Given data =
*****

(* ===== verification/ControlServer.v ===== *)
(** * ControlServer: the accept loop of the command server

    [RuntimeControlServer::run], [start] and [stop] of
    [src/src/control/runtime_control_server.cpp] as a [Worker]: the loop split at the
    flag, the descriptor, [accept], [recv], the handler and the reply, with the
    connections of any number of clients. What the socket calls report is decided
    by the state of the connections and by the events of the schedule: as on Linux,
    [accept] fails on a closed descriptor, and [shutdown] (not [close]) ends an
    [accept] that waits. A descriptor that has been closed is not opened again while
    [stop] runs, and a reply fits the send buffer. *)

From S2P Require Import Prelude RuntimeControl Workers.
From stdpp Require Import gmap.
From Stdlib Require Import Ascii.

Open Scope Z_scope.

Section server.
Context {St : Type} (handlers : gmap string (Handler St)) (bind_ip : string).
(** How many connections wait to be accepted after [listen(server_fd_, 8)]. *)
Context (room : nat).

(** ** The server and its connections *)

(** A connection: what has arrived and has not been read, and whether the client has
    closed its side. *)
Record Conn := mkConn { cn_data : list ascii; cn_closed : bool }.

Record Server := mkSrv {
  srv_object : ServerState;       (* [server_fd_], [running_], [thread_] *)
  srv_open : bool;                (* the listening socket exists *)
  srv_listening : bool;           (* and has not been shut down *)
  srv_queue : list nat;           (* connections to be accepted *)
  srv_conns : gmap nat Conn;
  srv_app : St;
}.

Definition set_object (f : ServerState -> ServerState) (s : Server) : Server :=
  mkSrv (f (srv_object s)) (srv_open s) (srv_listening s) (srv_queue s) (srv_conns s) (srv_app s).

Definition set_conns (f : gmap nat Conn -> gmap nat Conn) (s : Server) : Server :=
  mkSrv (srv_object s) (srv_open s) (srv_listening s) (srv_queue s) (f (srv_conns s)) (srv_app s).

Definition set_app (st : St) (s : Server) : Server :=
  mkSrv (srv_object s) (srv_open s) (srv_listening s) (srv_queue s) (srv_conns s) st.

(** ** The thread *)

(** At the loop condition, at the read of [server_fd_], at the call of [accept] with
    it, waiting in [accept], in [recv], with the result of [recv], with the response,
    after the loop. *)
Inductive ServerPc :=
| SCheck
| SLoad
| SAccept (fd : bool)
| SWait
| SRecv (client : nat)
| SHandle (client : nat) (received : option (list ascii))
| SSend (client : nat) (response : string)
| SEnd.

(** A call fails, or does what it can; [recv] returns [n + 1] bytes at most. *)
Inductive ServerEvent := Fails | Proceeds (n : nat).

Inductive ServerOut :=
| Handled (client : nat) (received : option (list ascii))
| Replied (client : nat) (response : string).

Definition accepting (s : Server) : bool := srv_open s && srv_listening s.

*****

Exercise description = From the records above, show each line that contains the word "stop".

Exercise output =
    [RuntimeControlServer::run], [start] and [stop] of
    [stop] runs, and a reply fits the send buffer. *)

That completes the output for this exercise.